Pour un renouveau de la scolastique : cela ne signifierait pas un retour au Moyen Âge, mais plutôt à une réappropriation créative de la méthode et de ses intuitions profondes pour répondre a un désir d’unité dans un monde qui semble fragmenté.
« La Poignée de main » est un essai à vocation modeste qui s’inscrit dans cette perspective en tentant d’établir un dialogue entre des paradigmes a priori disjoints incarnés par deux éminents auteurs, René Guénon et Gilles Deleuze. Son ambition n’est pas d’établir une vérité systémique, mais plutôt de penser librement un système exploratoire : il procède par tâtonnements, à travers une écriture réflexive qui se construit au fil des lectures et des analyses, comme une enquête visant à saisir les points de convergence au sein d’une diversité apparente. La démarche, consciente de ses limites, revendique une humilité heuristique, et ne prétend pas résoudre les tensions, mais éclairer certains points.

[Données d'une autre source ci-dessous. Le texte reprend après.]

(** * CRM GraphQL backend: mutations and filters

    A shallow embedding of [crm/models.py], [crm/schema.py],
    [crm/filters.py] and the seeding command.  Python [str] values are
    modelled by [string] (characters are the code points below 256),
    integer primary keys by [Z], fixed-point [Decimal] amounts with two
    decimal places by their number of hundredths in [Z].  The database
    is an explicit [Store] threaded through every operation, with the
    behaviour of Django on SQLite (64-bit integers, a [LIKE] that
    ignores the case of ASCII letters); Python exceptions are the
    [Raise] outcomes of a small error monad. *)

From Stdlib Require Import String Ascii List ZArith Lia Bool DecimalString.
From Stdlib Require DecimalPos QArith.
Import ListNotations.
Open Scope string_scope.
Open Scope list_scope.

(** ** Python and Django primitives *)

Module Py.

(** The exceptions that the modelled code can meet. *)
Inductive exn : Type :=
| DoesNotExist
| ValueError (msg : string)
| IntegrityError (msg : string)
| OverflowError (msg : string)
| DatabaseError (msg : string).

(** [str(e)] *)
Definition str_exn (e : exn) : string :=
  match e with
  | DoesNotExist => "Customer matching query does not exist."
  | ValueError m => m
  | IntegrityError m => m
  | OverflowError m => m
  | DatabaseError m => m
  end.

Inductive result (A : Type) : Type :=
| Ok (a : A)
| Raise (e : exn).
Arguments Ok {A} a.
Arguments Raise {A} e.

Definition bind {A B} (r : result A) (k : A -> result B) : result B :=
  match r with
  | Ok a => k a
  | Raise e => Raise e
  end.

(** [str(n)] for an [int] *)
Definition str_nat (n : nat) : string := NilZero.string_of_uint (Nat.to_uint n).
Definition str_Z (z : Z) : string := NilZero.string_of_int (Z.to_int z).

(** [', '.join(...)] and friends *)
Definition join (sep : string) (l : list string) : string := String.concat sep l.

(** [x or ""] and [x or None] on an optional string *)
Definition or_empty (x : option string) : string :=
  match x with
  | Some s => s
  | None => ""
  end.

Definition or_None (x : option string) : option string :=
  match x with
  | Some "" => None
  | Some s => Some s
  | None => None
  end.

(** truthiness of a [str] *)
Definition truthy (s : string) : bool := negb (s =? "").

(** an optional string inside an f-string *)
Definition fmt_opt (x : option string) : string :=
  match x with
  | Some s => s
  | None => "None"
  end.

Definition is_digit (c : ascii) : bool :=
  let n := nat_of_ascii c in (48 <=? n)%nat && (n <=? 57)%nat.

Definition digit_val (c : ascii) : Z := Z.of_nat (nat_of_ascii c) - 48.

(** The whitespace that [int] skips around a literal, among the code
    points below 256: tab to carriage return, the space, U+0085 and
    U+00A0.  The separators U+001C to U+001F are not skipped. *)
Definition is_space (c : ascii) : bool :=
  let n := nat_of_ascii c in
  ((9 <=? n)%nat && (n <=? 13)%nat) || (n =? 32)%nat
  || (n =? 133)%nat || (n =? 160)%nat.

Fixpoint lstrip (s : string) : string :=
  match s with
  | EmptyString => EmptyString
  | String c s' => if is_space c then lstrip s' else s
  end.

Fixpoint rstrip (s : string) : string :=
  match s with
  | EmptyString => EmptyString
  | String c s' =>
      match rstrip s' with
      | EmptyString => if is_space c then EmptyString else String c EmptyString
      | t => String c t
      end
  end.

(** the digits of a decimal literal after its first digit; one
    underscore may separate two digits *)
Fixpoint int_digits (s : string) (acc : Z) : option Z :=
  match s with
  | EmptyString => Some acc
  | String c s' =>
      if is_digit c then int_digits s' (10 * acc + digit_val c)
      else if Ascii.eqb c "_" then
        match s' with
        | String d s'' =>
            if is_digit d then int_digits s'' (10 * acc + digit_val d) else None
        | EmptyString => None
        end
      else None
  end.

Definition int_unsigned (s : string) : option Z :=
  match s with
  | String c s' => if is_digit c then int_digits s' (digit_val c) else None
  | EmptyString => None
  end.

(** A decimal literal as [int] reads it: whitespace around it, one
    sign, then the digits. *)
Definition int_literal (s : string) : option Z :=
  match rstrip (lstrip s) with
  | String "+" r => int_unsigned r
  | String "-" r => option_map Z.opp (int_unsigned r)
  | t => int_unsigned t
  end.

(** [sys.get_int_max_str_digits()], at its default. *)
Definition int_max_str_digits : Z := 4300.

Definition count_digits (s : string) : Z :=
  Z.of_nat (List.length (filter is_digit (list_ascii_of_string s))).

(** [int(s)] for a [str]; [None] stands for [ValueError], which a
    string that is no literal raises and so does a literal of more than
    [int_max_str_digits] digits. *)
Definition int (s : string) : option Z :=
  match int_literal s with
  | Some k => if (count_digits s <=? int_max_str_digits)%Z then Some k else None
  | None => None
  end.

(** [int(v)] for a number: the fractional part is dropped. *)
Definition int_number (v : QArith_base.Q) : Z :=
  Z.quot (QArith_base.Qnum v) (Z.pos (QArith_base.Qden v)).

End Py.

Import Py.

(** ** The [re] fragment used by [PHONE_RE] *)

Module re.

Inductive regex : Type :=
| Bol                              (* ^ *)
| Eol                              (* $ *)
| Chr (c : ascii)                  (* a literal character *)
| Digit                            (* \d: 0 to 9 among the code points below 256 *)
| Seq (r1 r2 : regex)
| Alt (r1 r2 : regex)              (* r1|r2 *)
| Repeat (r : regex) (lo hi : nat) (* r{lo,hi} *).

(** A matcher receives the number of characters already consumed, the
    rest of the subject and a continuation for what follows. *)
Definition kont : Type := nat -> string -> bool.
Definition matcher : Type := nat -> string -> kont -> bool.

Fixpoint times (m : matcher) (n : nat) : matcher :=
  fun pos s k =>
    match n with
    | O => k pos s
    | S n' => m pos s (fun pos' s' => times m n' pos' s' k)
    end.

Fixpoint upto (m : matcher) (n : nat) : matcher :=
  fun pos s k =>
    match n with
    | O => k pos s
    | S n' => m pos s (fun pos' s' => upto m n' pos' s' k) || k pos s
    end.

(** [$] without MULTILINE: at the end of the subject, and also just
    before a newline that is its last character. *)
Definition at_eol (s : string) : bool :=
  match s with
  | EmptyString => true
  | String c EmptyString => Ascii.eqb c "010"%char
  | _ => false
  end.

Fixpoint run (r : regex) : matcher :=
  fun pos s k =>
    match r with
    | Bol => (pos =? 0)%nat && k pos s
    | Eol => at_eol s && k pos s
    | Chr c =>
        match s with
        | String c' s' => Ascii.eqb c' c && k (S pos) s'
        | EmptyString => false
        end
    | Digit =>
        match s with
        | String c' s' => is_digit c' && k (S pos) s'
        | EmptyString => false
        end
    | Seq r1 r2 => run r1 pos s (fun pos' s' => run r2 pos' s' k)
    | Alt r1 r2 => run r1 pos s k || run r2 pos s k
    | Repeat r lo hi =>
        times (run r) lo pos s (fun pos' s' => upto (run r) (hi - lo) pos' s' k)
    end.

(** [bool(pattern.match(s))]: the match starts at the first character
    and need not reach the end of [s]. *)
Definition match_ (r : regex) (s : string) : bool :=
  run r 0 s (fun _ _ => true).

End re.

(** ** crm/models.py *)

(** [Decimal] with two decimal places, in hundredths. *)
Definition Decimal : Type := Z.
Bind Scope Z_scope with Decimal.

Module Customer.
Record t : Type := mk
  { id : Z;
    name : string;
    email : string;     (* unique=True *)
    phone : option string }.
End Customer.

Module Product.
Record t : Type := mk
  { id : Z;
    name : string;
    price : Decimal;
    stock : Z }.
End Product.

Module Order.
(** An [Order] instance; [id] is [None] until the first insert.  The
    many-to-many [products] live in the relation table of the store. *)
Record t : Type := mk
  { id : option Z;
    customer : Z;       (* ForeignKey(Customer) *)
    total_amount : Decimal;
    order_date : Z }.
End Order.

(** The database: one table per model, the many-to-many relation table
    [(order id, product id)], and the primary-key sequences. *)
Record Store : Type := mkStore
  { customers : list Customer.t;
    products : list Product.t;
    orders : list Order.t;
    order_products : list (Z * Z);
    customer_seq : Z;
    order_seq : Z }.

(** [created_at] and [updated_at] of [Customer] are stamped by the
    database clock and read by none of the operations below; the rows
    carry the client-visible columns. *)

Definition dq : string := String "034"%char EmptyString.

Module Manager.

(** [Customer.objects.filter(email=e).exists()] *)
Definition email_exists (st : Store) (e : string) : bool :=
  existsb (fun c => Customer.email c =? e) (customers st).

(** [Customer.objects.create(name=, email=, phone=)]: the insert is
    refused by the UNIQUE constraint on [email], the one constraint of
    the table that a value can break ([create] runs no validator and
    column lengths are left to the backend). *)
Definition create_customer (st : Store) (name email : string) (phone : option string)
  : result (Store * Customer.t) :=
  if email_exists st email then
    Raise (IntegrityError "UNIQUE constraint failed: crm_customer.email")
  else
    let c := Customer.mk (customer_seq st) name email phone in
    Ok (mkStore (customers st ++ [c]) (products st) (orders st)
                (order_products st) (customer_seq st + 1) (order_seq st), c).

(** The value of a primary-key lookup is coerced with [int]; a string
    that is no integer literal raises [ValueError]. *)
Definition prep_pk (v : string) : result Z :=
  match Py.int v with
  | Some k => Ok k
  | None =>
      Raise (ValueError ("Field 'id' expected a number but got '" ++ v ++ "'."))
  end.

(** [Customer.objects.get(pk=v)] *)
Definition get_customer (st : Store) (v : string) : result Customer.t :=
  bind (prep_pk v) (fun k =>
    match find (fun c => Customer.id c =? k)%Z (customers st) with
    | Some c => Ok c
    | None => Raise DoesNotExist
    end).

(** The integers that the database takes: 64 bits, signed. *)
Definition in_int64 (k : Z) : bool := (- 2 ^ 63 <=? k)%Z && (k <? 2 ^ 63)%Z.

(** The values of [id__in] as the lookup prepares them when the filter
    is built: [None] entries equal nothing and are dropped, the others
    are coerced like any primary key. *)
Fixpoint get_prep_lookup (vs : list (option string)) : result (list Z) :=
  match vs with
  | [] => Ok []
  | None :: vs' => get_prep_lookup vs'
  | Some v :: vs' =>
      bind (prep_pk v) (fun k => bind (get_prep_lookup vs') (fun ks => Ok (k :: ks)))
  end.

(** The parameters of the [id__in] query.  All values are prepared
    first; a prepared value that does not fit the integers of the
    database then makes the query raise [OverflowError] when it runs. *)
Definition prep_in (vs : list (option string)) : result (list Z) :=
  bind (get_prep_lookup vs) (fun ks =>
    if forallb in_int64 ks then Ok ks
    else Raise (OverflowError "Python int too large to convert to SQLite INTEGER")).
Definition batch_logged : AuditLog :=
  {| al_user_id := 1; al_equipment_id := None; al_action := "bulk_import";
     al_table_name := "equipment"; al_record_id := None;
     al_old_values := None; al_new_values := None |}.

(** The laboratory with the meter and some history. *)
Definition busy_lab : World :=
  {| tables := {| entities := <[3 := meter]> (<[1 := scope]> {[2 := probe]});
                  movement_logs := [scope_moved; probe_out];
                  audit_logs := [scope_created; batch_logged] |};
     faults := [] |}.

Definition plain_post : Request :=
  {| method := "POST"; form := ∅; hx_request := false |}.

(** The add form with the asset tag of the oscilloscope, the add form of
    a counter for user 2, and the edit form that gives the oscilloscope
    the asset tag of the probe. *)
Definition add_scope_again : Request :=
  {| method := "POST";
     form := list_to_map [("asset_tag", "EQ-1"); ("name", "Scope 2");
                          ("category", "Test")];
     hx_request := false |}.

Definition add_counter : Request :=
  {| method := "POST";
     form := list_to_map [("asset_tag", " EQ-4 "); ("name", "Counter");
                          ("category", "Test"); ("assigned_to", "2")];
     hx_request := false |}.

Definition retag_edit : Request :=
  {| method := "POST";
     form := list_to_map [("asset_tag", "EQ-2"); ("name", "Scope");
                          ("category", "Test"); ("status", "Available")];
     hx_request := false |}.

(** A table without the column [category]. *)
Definition no_category : DataFrame :=
  {| columns := ["asset_tag"; "name"]; rows := [[VStr "EQ-61"; VStr "Meter"]] |}.

(** A row of the asset import with a vendor and an invoice date. *)
Definition asset_columns : list string :=
  ["invoice_no"; "serial_number"; "description"; "owner_email"; "vendor";
   "invoice_date"].

Definition asset_row : list value :=
  [VStr "INV-1"; VStr "SN-1"; VStr "Bench scope"; VStr "owner@lab.org";
   VStr " Acme "; VStr "2024-01-31"].

End Samples.

(** * Properties *)

Import Py Models Frame Importer Spec.

(** ** Date parsing *)

Lemma strip_blank_text s :
  String.eqb (strip s) "" = false -> negb (String.eqb s "") = true.
Proof.
  destruct s; [vm_compute; discriminate | reflexivity].
Qed.
(** * ShortStory: the story-text parser and the playback state machine

  A shallow embedding of the ShortStory plugin
  (ShortStoryStructs.h, ShortStoryParser.cpp, ShortStorySubsystem.cpp).

  Conventions of the embedding:
  - [FString] is a list of characters; the engine's string functions the
    plugin calls (trimming, splitting, case folding, searching) are modelled
    in [Module FStr] after their documented behaviour;
  - [float] is modelled by the exact rationals [Q]: sums, products and
    comparisons are those of the source, rounding is not modelled;
  - [int32] is modelled by [Z]; every index of the plugin is bounded by the
    size of an array, so no wrap-around is reachable;
  - a C++ class is a [Module], its members are the fields of a record and its
    methods are functions from state to state. *)

From Stdlib Require Import QArith Lqa ZArith Ascii String DecimalString.
From stdpp Require Import base list gmap strings.

Local Open Scope Z_scope.

(** ** Engine strings *)

Definition FString : Type := list ascii.

(** The [TEXT("...")] macro. *)
Definition TEXT (s : string) : FString := list_ascii_of_string s.

Module FStr.

(** [FChar::IsWhitespace]: blank, tab, line feed, vertical tab, form feed,
    carriage return. *)
Definition IsWhitespace (c : ascii) : bool :=
  let n := nat_of_ascii c in
  (Nat.eqb n 32 || (Nat.leb 9 n && Nat.leb n 13))%bool.

(** [FChar::ToLower]: only the letters A..Z move. *)
Definition ToLowerChar (c : ascii) : ascii :=
  let n := nat_of_ascii c in
  if (Nat.leb 65 n && Nat.leb n 90)%bool then ascii_of_nat (n + 32)%nat else c.

Definition ToLower (s : FString) : FString := map ToLowerChar s.

Definition IsEmpty (s : FString) : bool :=
  match s with [] => true | _ => false end.

Definition Len (s : FString) : Z := Z.of_nat (length s).

Fixpoint TrimStart (s : FString) : FString :=
  match s with
  | [] => []
  | c :: r => if IsWhitespace c then TrimStart r else s
  end.

Definition TrimEnd (s : FString) : FString := rev (TrimStart (rev s)).

Definition TrimStartAndEnd (s : FString) : FString := TrimEnd (TrimStart s).

(** Character comparison under [ESearchCase]. *)
Definition char_eq (ignore_case : bool) (a b : ascii) : bool :=
  if ignore_case then Ascii.eqb (ToLowerChar a) (ToLowerChar b)
  else Ascii.eqb a b.

Fixpoint str_eq (ignore_case : bool) (a b : FString) : bool :=
  match a, b with
  | [], [] => true
  | x :: a', y :: b' => (char_eq ignore_case x y && str_eq ignore_case a' b')%bool
  | _, _ => false
  end.

(** [FString::Equals(Other, ESearchCase::CaseSensitive)] (the default). *)
Definition Equals (a b : FString) : bool := str_eq false a b.

(** [FString::Equals(Other, ESearchCase::IgnoreCase)], also [operator==]. *)
Definition EqualsIgnoreCase (a b : FString) : bool := str_eq true a b.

Ainsi, sans postuler l’existence d’une synthèse totale, il tente simplement de rendre visibles des articulations possibles entre deux paradigmes celui de l’immanence et celui de la transcendance. Deux paradigmes, a priori, de sens épars => à l’image d’une poignée de main symbolisant autant une rencontre provisoire qu’une reconnaissance mutuelle de leurs différences. Cette approche, à mi-chemin entre l’essai littéraire et la recherche philosophique, se distingue par son refus de tout dogmatisme comme de tout renoncement à la rationalité. Elle suggère que la méthode scolastique, dépouillée de ses présupposés historiques, pourrait encore offrir une grille de lecture féconde pour penser notre condition intellectuelle et culturelle contemporaine.